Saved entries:
'''
Lemma masked_scan : first_from data findset idx (base + scan_first scanned).
Proof using Hd Hidx.
  pose proof scanned_words as HL. pose proof scanned_length as Hlen.
  pose proof (scan_first_range scanned HL) as Hrange.
  destruct (scan_first_spec scanned HL) as [Hf Ht]. rewrite Hlen in Ht, Hrange.
  destruct (split_pos idx _ Hidx) as (Hi & Hm & Hidx').
  assert (idx mod W <= scan_first scanned) as Hge.
  { destruct (Z.lt_ge_cases (scan_first scanned) (idx mod W)) as [Hl|?]; [|done].
    rewrite scanned_bit in Ht by lia.
    destruct (Z.leb_spec (idx mod W) (scan_first scanned)); [lia|].
    assert (false = true) by (apply Ht; lia). done. }
  unfold base in *. split; [lia|split].
  - intros k Hk. replace k with (W * (idx / W) + (k - W * (idx / W))) by lia.
    specialize (Hf (k - W * (idx / W)) ltac:(lia)). rewrite scanned_bit in Hf by lia.
    destruct (Z.leb_spec (idx mod W) (k - W * (idx / W))); [done|lia].
  - intros Hr. specialize (Ht ltac:(lia)). rewrite scanned_bit in Ht by lia.
    by apply andb_true_iff in Ht as [_ Ht].
Qed.

Lemma multiscan_next_eq :
  Z.of_nat (length data) * W < 2 ^ W -> multiscan_next data idx findset = base + scan_first scanned.
Proof using Hd Hidx.
  intros Hov. destruct (split_pos idx _ Hidx) as (Hi & Hm & Hidx').
  unfold multiscan_next.
  destruct (Z.leb_spec (Z.of_nat (length data) * W) idx); [lia|].
  change (align_down W idx W) with (align_down W idx (2 ^ 6)).
  rewrite align_down_spec by (unfold word; lia). change (2 ^ 6) with W.
  replace (idx - idx mod W) with base by (unfold base; lia).
  pose proof scanned_length as Hl. unfold scanned in Hl. cbn [length] in Hl.
  rewrite length_map in Hl. fold (rest_words data idx). unfold base in *.
  rewrite multiscan_loop_eq; [done|by apply words_skipn|apply masked_word_word|lia|lia].
Qed.
End MaskedScan.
'''
▸ **What the task requires**: From the data above, copy each line that holds "apply".

▸ **Answer to this problem**:
    assert (false = true) by (apply Ht; lia). done. }
    by apply andb_true_iff in Ht as [_ Ht].
  rewrite multiscan_loop_eq; [done|by apply words_skipn|apply masked_word_word|lia|lia].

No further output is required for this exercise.